From the first line to the last, return the data exactly as it stands.

(INFORMATION GIVEN):

· · ·

(** The body of a reply follows its header. *)
Lemma body_received fuel p rest body : ∀ x w, Fq.inv is_more (fq_of x) w → (avail w (pipes_of x) < fuel)%nat → from x p →
  receiving_reply x = true → message_begins x = false → Fq.more (fq_of x) = true → pipes_of x !! Fq.current (fq_of x) = Some p →
  content w p = body ++ rest → one_message body →
  ∃ f' w', recv_parts fuel (length body) x w = Some (body, set_state false true (with_fq f' x), w') ∧
    reads (fq_of x) f' w w' ∧ Fq.more f' = false ∧ content w' p = rest ∧ ∀ q, q ≠ p → from x q → content w' q = content w q.
Proof.
  induction body as [|m body IH]; [done|]. intros x w H Hf Hp Hr Hb Hm Hcur Hc Hone. cbn [length recv_parts]. unfold xrecv. rewrite Hr. cbn [negb].
  destruct fuel as [|n]; [lia|]. cbn [begin_reply]. rewrite Hb. cbn [negb mbind option_bind]. change (bool_decide (RcOk = RcOk)) with true. cbn [negb].
  destruct (recv_reply_ok (S n) x w H Hf) as (r & f1 & w1 & -> & Hr1 & Hg). cbn [mbind option_bind].
  destruct r as [m1|]; [|by destruct Hg as (_ & _ & _ & Hn); destruct (Hn Hm p Hcur)].
  destruct Hg as (p1 & _ & _ & Hc1 & Ho1 & Hm1 & Hcur1 & Hsame & Hlt). assert (p1 = p) as -> by by apply Hsame.
  rewrite Hc in Hc1. injection Hc1 as <- Hc1. cbn [mbind option_bind]. cbn [one_message] in Hone. destruct (is_more m) eqn:Hmm; cbn [negb].
  - destruct (IH (with_fq f1 x) w1) as (f2 & w2 & Heq & Hr2 & Hm2 & Hc2 & Ho2); try done; [apply Hr1| |by apply Hcur1|].
    { unfold pipes_of. change (fq_of (with_fq f1 x)) with f1. rewrite (avail_items _ _ _ _ w1 H Hr1). unfold pipes_of in *. lia. }
    rewrite Heq. cbn [mbind option_bind]. exists f2, w2. split_and!; [done|by eapply reads_trans|done|done|].
    intros q Hq Hfq. by rewrite Ho2, Ho1.
  - subst body. cbn [length recv_parts mbind option_bind]. exists f1, w1. by split_and!.
Qed.

(** ** The invariant *)

(** Whether the fair queue is in the middle of a message. *)
Definition more_ok (rr mb : bool) (x : req) (f : Fq.fq) : Prop :=
  match rr, mb with
  | true, true | false, false => Fq.more f = false
  | true, false => Fq.more f = true ∧ ∃ p, items (Fq.pipes f) !! Fq.current f = Some p ∧ from x p
  | false, true => True
  end.

Record inv (x : req) (w : W) : Prop := {
  v_fq : Fq.inv is_more (fq_of x) w;
  v_lb : ∃ g, Lb.inv is_more (lb_of x) w g;
  v_same q : q ∈ items (Lb.pipes (lb_of x)) ↔ q ∈ pipes_of x;
  v_idle : message_begins x = true ∨ receiving_reply x = true → lb_idle (lb_of x);
  v_more : more_ok (receiving_reply x) (message_begins x) x (fq_of x) }.

Lemma req_inv_new random w : inv (req_new random) w.
Proof.
  split; cbn; try done.
  - apply Fq.fq_inv_new.
  - exists (Lb.Ghost [] []). apply Lb.lb_inv_new.
Qed.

· · ·

(TASK OUTPUT):
(** The body of a reply follows its header. *)
Lemma body_received fuel p rest body : ∀ x w, Fq.inv is_more (fq_of x) w → (avail w (pipes_of x) < fuel)%nat → from x p →
  receiving_reply x = true → message_begins x = false → Fq.more (fq_of x) = true → pipes_of x !! Fq.current (fq_of x) = Some p →
  content w p = body ++ rest → one_message body →
  ∃ f' w', recv_parts fuel (length body) x w = Some (body, set_state false true (with_fq f' x), w') ∧
    reads (fq_of x) f' w w' ∧ Fq.more f' = false ∧ content w' p = rest ∧ ∀ q, q ≠ p → from x q → content w' q = content w q.
Proof.
  induction body as [|m body IH]; [done|]. intros x w H Hf Hp Hr Hb Hm Hcur Hc Hone. cbn [length recv_parts]. unfold xrecv. rewrite Hr. cbn [negb].
  destruct fuel as [|n]; [lia|]. cbn [begin_reply]. rewrite Hb. cbn [negb mbind option_bind]. change (bool_decide (RcOk = RcOk)) with true. cbn [negb].
  destruct (recv_reply_ok (S n) x w H Hf) as (r & f1 & w1 & -> & Hr1 & Hg). cbn [mbind option_bind].
  destruct r as [m1|]; [|by destruct Hg as (_ & _ & _ & Hn); destruct (Hn Hm p Hcur)].
  destruct Hg as (p1 & _ & _ & Hc1 & Ho1 & Hm1 & Hcur1 & Hsame & Hlt). assert (p1 = p) as -> by by apply Hsame.
  rewrite Hc in Hc1. injection Hc1 as <- Hc1. cbn [mbind option_bind]. cbn [one_message] in Hone. destruct (is_more m) eqn:Hmm; cbn [negb].
  - destruct (IH (with_fq f1 x) w1) as (f2 & w2 & Heq & Hr2 & Hm2 & Hc2 & Ho2); try done; [apply Hr1| |by apply Hcur1|].
    { unfold pipes_of. change (fq_of (with_fq f1 x)) with f1. rewrite (avail_items _ _ _ _ w1 H Hr1). unfold pipes_of in *. lia. }
    rewrite Heq. cbn [mbind option_bind]. exists f2, w2. split_and!; [done|by eapply reads_trans|done|done|].
    intros q Hq Hfq. by rewrite Ho2, Ho1.
  - subst body. cbn [length recv_parts mbind option_bind]. exists f1, w1. by split_and!.
Qed.

(** ** The invariant *)

(** Whether the fair queue is in the middle of a message. *)
Definition more_ok (rr mb : bool) (x : req) (f : Fq.fq) : Prop :=
  match rr, mb with
  | true, true | false, false => Fq.more f = false
  | true, false => Fq.more f = true ∧ ∃ p, items (Fq.pipes f) !! Fq.current f = Some p ∧ from x p
  | false, true => True
  end.

Record inv (x : req) (w : W) : Prop := {
  v_fq : Fq.inv is_more (fq_of x) w;
  v_lb : ∃ g, Lb.inv is_more (lb_of x) w g;
  v_same q : q ∈ items (Lb.pipes (lb_of x)) ↔ q ∈ pipes_of x;
  v_idle : message_begins x = true ∨ receiving_reply x = true → lb_idle (lb_of x);
  v_more : more_ok (receiving_reply x) (message_begins x) x (fq_of x) }.

Lemma req_inv_new random w : inv (req_new random) w.
Proof.
  split; cbn; try done.
  - apply Fq.fq_inv_new.
  - exists (Lb.Ghost [] []). apply Lb.lb_inv_new.
Qed.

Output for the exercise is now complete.